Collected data
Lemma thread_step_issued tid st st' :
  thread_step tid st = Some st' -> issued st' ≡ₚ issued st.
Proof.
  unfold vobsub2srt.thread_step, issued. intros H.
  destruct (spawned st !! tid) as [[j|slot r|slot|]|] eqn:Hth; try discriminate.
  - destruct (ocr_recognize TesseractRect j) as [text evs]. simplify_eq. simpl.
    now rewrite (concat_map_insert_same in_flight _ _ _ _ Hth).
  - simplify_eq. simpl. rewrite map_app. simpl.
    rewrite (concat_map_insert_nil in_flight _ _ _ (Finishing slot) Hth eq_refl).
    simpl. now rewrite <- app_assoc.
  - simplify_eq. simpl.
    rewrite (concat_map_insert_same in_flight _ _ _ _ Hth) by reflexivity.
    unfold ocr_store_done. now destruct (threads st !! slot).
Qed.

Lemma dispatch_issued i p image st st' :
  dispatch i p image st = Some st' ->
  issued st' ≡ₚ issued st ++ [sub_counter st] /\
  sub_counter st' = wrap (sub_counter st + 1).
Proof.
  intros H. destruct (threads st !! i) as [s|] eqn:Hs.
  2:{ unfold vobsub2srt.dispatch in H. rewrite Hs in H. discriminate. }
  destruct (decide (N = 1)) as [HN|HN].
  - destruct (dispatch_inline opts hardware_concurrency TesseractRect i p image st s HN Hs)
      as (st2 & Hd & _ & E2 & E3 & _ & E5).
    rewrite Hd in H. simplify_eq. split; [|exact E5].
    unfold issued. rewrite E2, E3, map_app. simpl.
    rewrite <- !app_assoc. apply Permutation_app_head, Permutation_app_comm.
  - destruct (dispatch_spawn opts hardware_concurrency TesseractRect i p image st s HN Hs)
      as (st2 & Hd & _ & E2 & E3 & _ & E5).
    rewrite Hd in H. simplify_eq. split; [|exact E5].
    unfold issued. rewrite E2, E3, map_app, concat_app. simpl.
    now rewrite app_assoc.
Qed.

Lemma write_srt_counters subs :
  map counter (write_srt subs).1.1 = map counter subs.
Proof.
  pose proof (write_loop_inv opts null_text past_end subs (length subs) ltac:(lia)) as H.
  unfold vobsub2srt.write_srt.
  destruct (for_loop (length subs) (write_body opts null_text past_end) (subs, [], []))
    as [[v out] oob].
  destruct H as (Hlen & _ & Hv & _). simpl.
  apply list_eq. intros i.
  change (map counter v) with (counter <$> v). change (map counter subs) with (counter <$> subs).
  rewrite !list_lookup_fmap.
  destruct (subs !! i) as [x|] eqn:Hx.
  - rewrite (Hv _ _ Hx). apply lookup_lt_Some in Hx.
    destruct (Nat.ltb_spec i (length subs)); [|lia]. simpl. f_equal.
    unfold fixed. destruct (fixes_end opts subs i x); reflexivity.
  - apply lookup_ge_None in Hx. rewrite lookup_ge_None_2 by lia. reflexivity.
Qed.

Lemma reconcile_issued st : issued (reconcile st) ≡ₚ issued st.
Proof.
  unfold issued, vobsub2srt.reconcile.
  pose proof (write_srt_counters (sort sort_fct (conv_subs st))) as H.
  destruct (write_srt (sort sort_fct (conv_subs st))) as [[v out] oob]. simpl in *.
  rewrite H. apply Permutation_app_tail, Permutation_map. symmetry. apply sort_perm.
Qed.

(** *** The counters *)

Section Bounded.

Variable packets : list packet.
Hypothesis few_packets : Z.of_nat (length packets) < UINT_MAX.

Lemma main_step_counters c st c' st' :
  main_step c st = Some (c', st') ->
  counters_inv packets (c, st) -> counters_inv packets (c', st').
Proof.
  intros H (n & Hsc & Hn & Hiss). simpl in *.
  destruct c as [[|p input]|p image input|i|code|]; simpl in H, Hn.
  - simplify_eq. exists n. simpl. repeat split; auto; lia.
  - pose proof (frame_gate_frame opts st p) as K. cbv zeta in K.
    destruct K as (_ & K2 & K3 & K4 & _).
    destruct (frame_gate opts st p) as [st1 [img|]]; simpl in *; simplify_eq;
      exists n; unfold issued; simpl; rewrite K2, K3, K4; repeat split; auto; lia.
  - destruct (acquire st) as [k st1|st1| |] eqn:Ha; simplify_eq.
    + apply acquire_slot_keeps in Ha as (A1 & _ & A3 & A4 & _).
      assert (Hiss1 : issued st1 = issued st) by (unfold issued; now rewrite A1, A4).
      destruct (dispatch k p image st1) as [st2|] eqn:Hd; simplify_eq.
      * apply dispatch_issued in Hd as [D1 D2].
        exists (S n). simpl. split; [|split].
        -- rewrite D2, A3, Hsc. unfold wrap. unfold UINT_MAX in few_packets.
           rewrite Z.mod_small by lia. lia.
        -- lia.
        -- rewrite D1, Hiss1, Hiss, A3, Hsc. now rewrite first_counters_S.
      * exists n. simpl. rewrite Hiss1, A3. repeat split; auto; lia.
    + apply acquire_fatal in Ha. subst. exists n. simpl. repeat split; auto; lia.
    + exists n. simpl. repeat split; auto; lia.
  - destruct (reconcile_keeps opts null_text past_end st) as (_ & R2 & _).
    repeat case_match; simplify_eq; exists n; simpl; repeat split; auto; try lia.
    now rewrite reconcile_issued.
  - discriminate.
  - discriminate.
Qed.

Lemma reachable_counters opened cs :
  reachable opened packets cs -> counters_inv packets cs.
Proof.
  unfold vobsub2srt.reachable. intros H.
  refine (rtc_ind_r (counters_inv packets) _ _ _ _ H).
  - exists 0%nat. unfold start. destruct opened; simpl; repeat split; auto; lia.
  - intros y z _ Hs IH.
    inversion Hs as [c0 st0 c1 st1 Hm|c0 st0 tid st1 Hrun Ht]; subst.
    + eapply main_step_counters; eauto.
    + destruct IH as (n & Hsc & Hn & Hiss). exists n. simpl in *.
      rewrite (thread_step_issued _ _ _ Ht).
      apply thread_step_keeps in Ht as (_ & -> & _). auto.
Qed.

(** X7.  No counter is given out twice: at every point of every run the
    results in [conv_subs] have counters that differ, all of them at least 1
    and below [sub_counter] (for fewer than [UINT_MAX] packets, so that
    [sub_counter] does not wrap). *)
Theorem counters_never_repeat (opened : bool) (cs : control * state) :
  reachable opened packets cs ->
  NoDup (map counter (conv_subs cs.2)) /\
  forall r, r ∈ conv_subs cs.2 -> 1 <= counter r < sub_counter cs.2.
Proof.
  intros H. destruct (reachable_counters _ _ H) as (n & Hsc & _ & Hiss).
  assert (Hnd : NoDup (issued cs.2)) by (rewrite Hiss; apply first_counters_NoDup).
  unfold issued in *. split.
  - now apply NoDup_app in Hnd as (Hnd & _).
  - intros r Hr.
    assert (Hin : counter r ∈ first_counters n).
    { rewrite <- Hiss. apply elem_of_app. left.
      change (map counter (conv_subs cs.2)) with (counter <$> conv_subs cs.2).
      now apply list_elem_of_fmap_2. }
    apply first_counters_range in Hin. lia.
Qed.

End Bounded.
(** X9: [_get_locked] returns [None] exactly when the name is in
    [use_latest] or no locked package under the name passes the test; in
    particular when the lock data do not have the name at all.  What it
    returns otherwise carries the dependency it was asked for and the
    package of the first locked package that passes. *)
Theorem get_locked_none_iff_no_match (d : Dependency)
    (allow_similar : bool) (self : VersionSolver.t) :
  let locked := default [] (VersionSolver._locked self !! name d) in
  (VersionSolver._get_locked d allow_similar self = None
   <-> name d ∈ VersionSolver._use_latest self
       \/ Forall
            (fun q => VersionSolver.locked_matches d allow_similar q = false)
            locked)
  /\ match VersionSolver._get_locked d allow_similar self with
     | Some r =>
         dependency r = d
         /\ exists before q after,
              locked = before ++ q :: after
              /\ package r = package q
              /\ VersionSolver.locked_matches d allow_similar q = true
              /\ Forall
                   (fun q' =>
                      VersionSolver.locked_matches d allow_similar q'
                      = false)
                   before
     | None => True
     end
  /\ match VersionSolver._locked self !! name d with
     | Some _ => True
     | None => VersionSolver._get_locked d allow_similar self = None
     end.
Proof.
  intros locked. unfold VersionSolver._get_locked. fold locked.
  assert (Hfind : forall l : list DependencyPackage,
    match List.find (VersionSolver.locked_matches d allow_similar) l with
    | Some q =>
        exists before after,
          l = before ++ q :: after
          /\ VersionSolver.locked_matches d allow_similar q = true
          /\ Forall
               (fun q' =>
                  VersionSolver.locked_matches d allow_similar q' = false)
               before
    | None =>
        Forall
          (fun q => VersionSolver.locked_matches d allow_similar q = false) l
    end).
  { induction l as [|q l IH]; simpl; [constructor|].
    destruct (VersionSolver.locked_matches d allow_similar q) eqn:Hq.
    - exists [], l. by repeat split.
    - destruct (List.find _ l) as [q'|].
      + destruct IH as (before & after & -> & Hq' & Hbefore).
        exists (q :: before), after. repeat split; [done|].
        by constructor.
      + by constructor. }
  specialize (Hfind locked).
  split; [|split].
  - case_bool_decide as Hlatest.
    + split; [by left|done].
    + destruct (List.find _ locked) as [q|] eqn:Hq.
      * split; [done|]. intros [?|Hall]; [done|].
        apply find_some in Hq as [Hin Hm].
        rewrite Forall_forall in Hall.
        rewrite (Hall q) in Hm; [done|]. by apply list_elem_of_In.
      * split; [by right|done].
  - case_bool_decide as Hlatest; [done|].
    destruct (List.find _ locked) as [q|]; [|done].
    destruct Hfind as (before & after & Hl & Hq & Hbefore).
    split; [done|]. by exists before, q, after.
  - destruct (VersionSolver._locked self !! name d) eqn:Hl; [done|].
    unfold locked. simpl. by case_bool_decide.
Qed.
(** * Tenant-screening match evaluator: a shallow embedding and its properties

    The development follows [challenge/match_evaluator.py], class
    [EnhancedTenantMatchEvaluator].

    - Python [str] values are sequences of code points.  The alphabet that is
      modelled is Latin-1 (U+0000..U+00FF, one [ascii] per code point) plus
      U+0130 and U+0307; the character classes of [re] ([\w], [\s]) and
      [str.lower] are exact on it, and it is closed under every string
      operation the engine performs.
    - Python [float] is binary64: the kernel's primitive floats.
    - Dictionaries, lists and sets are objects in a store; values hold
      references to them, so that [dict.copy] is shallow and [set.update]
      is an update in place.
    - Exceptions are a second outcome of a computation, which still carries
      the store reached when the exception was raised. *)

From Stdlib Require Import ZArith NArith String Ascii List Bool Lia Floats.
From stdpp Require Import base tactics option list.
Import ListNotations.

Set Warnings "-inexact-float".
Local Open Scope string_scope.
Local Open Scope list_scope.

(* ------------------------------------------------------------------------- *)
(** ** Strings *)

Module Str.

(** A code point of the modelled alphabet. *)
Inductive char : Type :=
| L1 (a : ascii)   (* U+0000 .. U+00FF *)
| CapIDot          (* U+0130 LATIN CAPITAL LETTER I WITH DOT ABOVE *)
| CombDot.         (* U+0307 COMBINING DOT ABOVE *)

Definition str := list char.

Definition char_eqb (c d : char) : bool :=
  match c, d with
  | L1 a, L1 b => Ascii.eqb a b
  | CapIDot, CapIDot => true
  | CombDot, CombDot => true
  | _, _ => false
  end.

What this task involves:
The response consists of the lines above that contain "after".

Solution:
         /\ exists before q after,
              locked = before ++ q :: after
        exists before after,
          l = before ++ q :: after
      + destruct IH as (before & after & -> & Hq' & Hbefore).
        exists (q :: before), after. repeat split; [done|].
    destruct Hfind as (before & after & Hl & Hq & Hbefore).
    split; [done|]. by exists before, q, after.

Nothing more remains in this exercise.